━━ Given data

(* ===== verification/Groth16.v ===== *)
(** The prover of [src/groth16.cpp] and [src/groth16.hpp]: the class [Prover], its
    constructor and [prove], from the witness in memory to the affine points of the
    proof.  The calls of the thread pool run along logs; memory the key points to is the
    lists of its points and coefficients, and what lies outside them is undefined. *)

From Stdlib Require Import String Zmod.
From S2P Require Import Prelude Limbs Gmp Mpz FrRaw FrElement FrElementWp FrMpz RawFr Group Naf Loops Parallel Schedule Msm Field Fft FftFr Tower Curve CurveSpec CurveClass Engine Pairing Verify.

(** [struct Coef] *)
Record Coef := mkCoef { cf_m : Z; cf_c : Z; cf_s : Z; cf_coef : Element }.

(** The fields of [Prover]. *)
Record Prover (E : Type) := mkProver {
  nVars : Z;
  nPublic : Z;
  domainSize : Z;
  nCoefs : Z;
  vk_alpha1 : PointAffine (E := E);
  vk_beta1 : PointAffine (E := E);
  vk_beta2 : PointAffine (E := F2El E);
  vk_delta1 : PointAffine (E := E);
  vk_delta2 : PointAffine (E := F2El E);
  coefs : list Coef;
  pointsA : list (PointAffine (E := E));
  pointsB1 : list (PointAffine (E := E));
  pointsB2 : list (PointAffine (E := F2El E));
  pointsC : list (PointAffine (E := E));
  pointsH : list (PointAffine (E := E));
  fft : Fft Element
}.
#[global] Arguments mkProver {E}. #[global] Arguments nVars {E}. #[global] Arguments nPublic {E}.
#[global] Arguments domainSize {E}. #[global] Arguments nCoefs {E}. #[global] Arguments vk_alpha1 {E}.
#[global] Arguments vk_beta1 {E}. #[global] Arguments vk_beta2 {E}. #[global] Arguments vk_delta1 {E}.
#[global] Arguments vk_delta2 {E}. #[global] Arguments coefs {E}. #[global] Arguments pointsA {E}.
#[global] Arguments pointsB1 {E}. #[global] Arguments pointsB2 {E}. #[global] Arguments pointsC {E}.
#[global] Arguments pointsH {E}. #[global] Arguments fft {E}.

(** ** What the threads do *)

Notation log := (list (JobRange * nat)).

(** In the loops of a call of [MSM::run]. *)
Record MsmLogs := mkMsmLogs { msm_log1 : log; msm_log2 : log }.

(** In [ifft], the shift and [fft] of one of the three arrays. *)
Record CosetLogs := mkCosetLogs {
  ifft_logs : Z -> log;
  ifft_log : log;
  shift_log : log;
  fft_logs_ : Z -> log
}.

(** In a call of [prove].  The rounds of the loop over the coefficients add to shared
    cells, each under a lock; [coefs_order] is the order in which they do. *)
Record ProveLogs := mkProveLogs {
  logs_A : MsmLogs;
  logs_B1 : MsmLogs;
  logs_B2 : MsmLogs;
  logs_C : MsmLogs;
  logs_H : MsmLogs;
  init_log : log;
  coefs_order : list Z;
  product_log : log;
  coset_a : CosetLogs;
  coset_b : CosetLogs;
  coset_c : CosetLogs;
  abc_log : log
}.

(** The first [n] bytes of an element replaced by [bytes], as [randombytes_buf] does. *)
Definition element_of_bytes (b : list Z) : Element :=
  map (fun i => le_value (take 8 (drop (8 * i) b))) (seq 0 4).
Definition randombytes_buf (x : Element) (bytes : list Z) : Element :=
  element_of_bytes (bytes ++ drop (length bytes) (element_bytes x)).

Section Prove.
Context {E : Type} {FO : FieldOps E} {FO2 : FieldOps (F2El E)} {G : Mpn} {MZ : Mpz}.
#[local] Existing Instance Fr_params.

(** [makeProver]: the coefficients begin four bytes into their section, the transform is
    built for twice the domain; the product is one of 32-bit words. *)
Definition makeProver (fuel : nat) (nThreads : Z) (roots_log : list (Z * nat)) (nVars nPublic domainSize nCoefs : Z)
    vk_alpha1 vk_beta1 vk_beta2 vk_delta1 vk_delta2 coefs pointsA pointsB1 pointsB2 pointsC pointsH :
    option (string + Prover E) :=
  fft ← FFT_new fuel nThreads roots_log (u32 (domainSize * 2));
  Some (match fft with
  | inl what => inl what
  | inr fft => inr (mkProver nVars nPublic domainSize nCoefs vk_alpha1 vk_beta1 vk_beta2 vk_delta1 vk_delta2
      coefs pointsA pointsB1 pointsB2 pointsC pointsH fft)
  end).

(** ** The quotient *)

(** [a[i] = b[i] = 0] *)
Definition init_cell (i : Z) (ab : array Element * array Element) : option (array Element * array Element) :=
  let '(a, b) := ab in
  a ← array_set a i (RawFr_copy RawFr_zero);
  b ← array_set b i (RawFr_copy RawFr_zero);
  Some (a, b).

Definition add_at (c : Z) (aux : Element) (a : array Element) : option (array Element) :=
  x ← array_get a c;
  array_set a c (RawFr_add x aux).

(** The round [i] of the loop over the coefficients. *)
Definition coef_step (coefs : list Coef) (wtns : list Element) (i : Z) (ab : array Element * array Element) :
    option (array Element * array Element) :=
  let '(a, b) := ab in
  cf ← coefs !! Z.to_nat i;
  w ← wtns !! Z.to_nat (cf_s cf);
  let aux := RawFr_mul w (cf_coef cf) in
  if cf_m cf =? 0 then a ← add_at (cf_c cf) aux a; Some (a, b)
  else b ← add_at (cf_c cf) aux b; Some (a, b).

Definition product_cell (a b : array Element) (i : Z) (c : array Element) : option (array Element) :=
  x ← array_get a i;
  y ← array_get b i;
  array_set c i (RawFr_mul x y).

(** [a[i] *= root(domainPower + 1, i)] *)
Definition shift_cell (F : Fft Element) (domainPower i : Z) (a : array Element) : option (array Element) :=
  x ← array_get a i;
  r ← FFT_root F (u32 (domainPower + 1)) i;
  array_set a i (RawFr_mul x r).

(** From the values on the domain to those on its coset. *)
Definition to_coset (F : Fft Element) (domainSize domainPower : Z) (L : CosetLogs) (a : array Element) :
    option (array Element) :=
  a ← FFT_ifft F (ifft_logs L) (ifft_log L) a domainSize;
  a ← run_log (shift_log L) (fun _ => shift_cell F domainPower) a;
  FFT_fft F (fft_logs_ L) a domainSize.

Definition abc_cell (b c : array Element) (i : Z) (a : array Element) : option (array Element) :=
  x ← array_get a i;
  y ← array_get b i;
  z ← array_get c i;
  array_set a i (RawFr_fromMontgomery (RawFr_sub (RawFr_mul x y) z)).

(** The scalars of the points [pointsH]. *)
Definition quotient_scalars (p : Prover E) (L : ProveLogs) (wtns : list Element) : option (array Element) :=
  let n := domainSize p in
  ab ← run_log (init_log L) (fun _ => init_cell) (new_array n, new_array n);
  ab ← for_each (coefs_order L) (coef_step (coefs p) wtns) ab;
  let '(a, b) := ab in
  c ← run_log (product_log L) (fun _ => product_cell a b) (new_array n);
  domainPower ← FFT_log2 n;
  a ← to_coset (fft p) n domainPower (coset_a L) a;
  b ← to_coset (fft p) n domainPower (coset_b L) b;
  c ← to_coset (fft p) n domainPower (coset_c L) c;
  run_log (abc_log L) (fun _ => abc_cell b c) a.

(** ** The proof *)

(** The bytes of the first [n] cells of an array, if they are initialised. *)
Definition array_bytes (n : Z) (a : array Element) : option (list Z) :=
  l ← mapM (array_get a) (seqZ 0 n); Some (flat_map element_bytes l).

Definition sizeof_element : Z := 32.

Section Points.
Context (fa : E) (fa2 : F2El E).
#[local] Instance curve1 : CurveOps (PointAffine (E := E)) (Point (E := E)) := template_curve fa.
#[local] Instance curve2 : CurveOps (PointAffine (E := F2El E)) (Point (E := F2El E)) := template_curve fa2.

(** [multiMulByScalarMSM] *)
Definition msm1 (nThreads : Z) (L : MsmLogs) (bases : list (PointAffine (E := E))) (scalars : list Z) (n : Z) :=
  msm_run nThreads (msm_log1 L) (msm_log2 L) bases scalars sizeof_element n.
Definition msm2 (nThreads : Z) (L : MsmLogs) (bases : list (PointAffine (E := F2El E))) (scalars : list Z) (n : Z) :=
  msm_run nThreads (msm_log1 L) (msm_log2 L) bases scalars sizeof_element n.

(** [mulByScalar] of an affine point and of a point. *)
Definition mul1 (base : PointAffine (E := E)) (k : Element) :=
  nafMulByScalar (PO := template_mixed fa) base (element_bytes k) sizeof_element.
Definition mul2 (base : PointAffine (E := F2El E)) (k : Element) :=
  nafMulByScalar (PO := template_mixed fa2) base (element_bytes k) sizeof_element.
Definition mul_point (base : Point (E := E)) (k : Element) :=
  nafMulByScalar (PO := template_full fa) base (element_bytes k) sizeof_element.

(** The end of [prove]: the blinding factors and the points of the proof. *)
Definition assemble (p : Prover E) (pi_a pib1 pi_c pih : Point (E := E)) (pi_b : Point (E := F2El E))
    (random_r random_s : list Z) : option (ProofData E) :=
  let r := randombytes_buf (RawFr_copy RawFr_zero) random_r in
  let s := randombytes_buf (RawFr_copy RawFr_zero) random_s in
  let pi_a := pt_add pi_a (vk_alpha1 p) in
  p1 ← mul1 (vk_delta1 p) r;
  let pi_a := pt_plus pi_a p1 in
  let pi_b := pt_add pi_b (vk_beta2 p) in
  p2 ← mul2 (vk_delta2 p) s;
  let pi_b := pt_plus pi_b p2 in
  let pib1 := pt_add pib1 (vk_beta1 p) in
  p1 ← mul1 (vk_delta1 p) s;
  let pib1 := pt_plus pib1 p1 in
  let pi_c := pt_plus pi_c pih in
  p1 ← mul_point pi_a s;
  let pi_c := pt_plus pi_c p1 in
  p1 ← mul_point pib1 r;
  let pi_c := pt_plus pi_c p1 in
  let rs := RawFr_toMontgomery (RawFr_mul r s) in
  p1 ← mul1 (vk_delta1 p) rs;
  let pi_c := pt_sub (PointOps := template_full fa) pi_c p1 in
  Some (mkProofData (toAffine pi_a) (toAffine pi_b) (toAffine pi_c)).

(** [Prover::prove]; [random_r] and [random_s] are what the generator writes. *)
Definition prove (nThreads : Z) (L : ProveLogs) (random_r random_s : list Z) (p : Prover E) (wtns : list Element) :
    option (ProofData E) :=
  let bytes := flat_map element_bytes wtns in
  let sW := sizeof_element in
  pi_a ← msm1 nThreads (logs_A L) (pointsA p) bytes (nVars p);
  pib1 ← msm1 nThreads (logs_B1 L) (pointsB1 p) bytes (nVars p);
  pi_b ← msm2 nThreads (logs_B2 L) (pointsB2 p) bytes (nVars p);
  pi_c ← msm1 nThreads (logs_C L) (pointsC p) (drop (Z.to_nat (u32 (u32 (nPublic p + 1) * sW))) bytes)
    (u32 (u32 (nVars p - nPublic p) - 1));
  a ← quotient_scalars p L wtns;
  h ← array_bytes (domainSize p) a;
  pih ← msm1 nThreads (logs_H L) (pointsH p) h (domainSize p);
  assemble p pi_a pib1 pi_c pih pi_b random_r random_s.
End Points.
End Prove.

━━━━

**What this task involves:** All lines of the material that contain the word "fuel" should be listed.

**Solution for this exercise:**
Definition makeProver (fuel : nat) (nThreads : Z) (roots_log : list (Z * nat)) (nVars nPublic domainSize nCoefs : Z)
  fft ← FFT_new fuel nThreads roots_log (u32 (domainSize * 2));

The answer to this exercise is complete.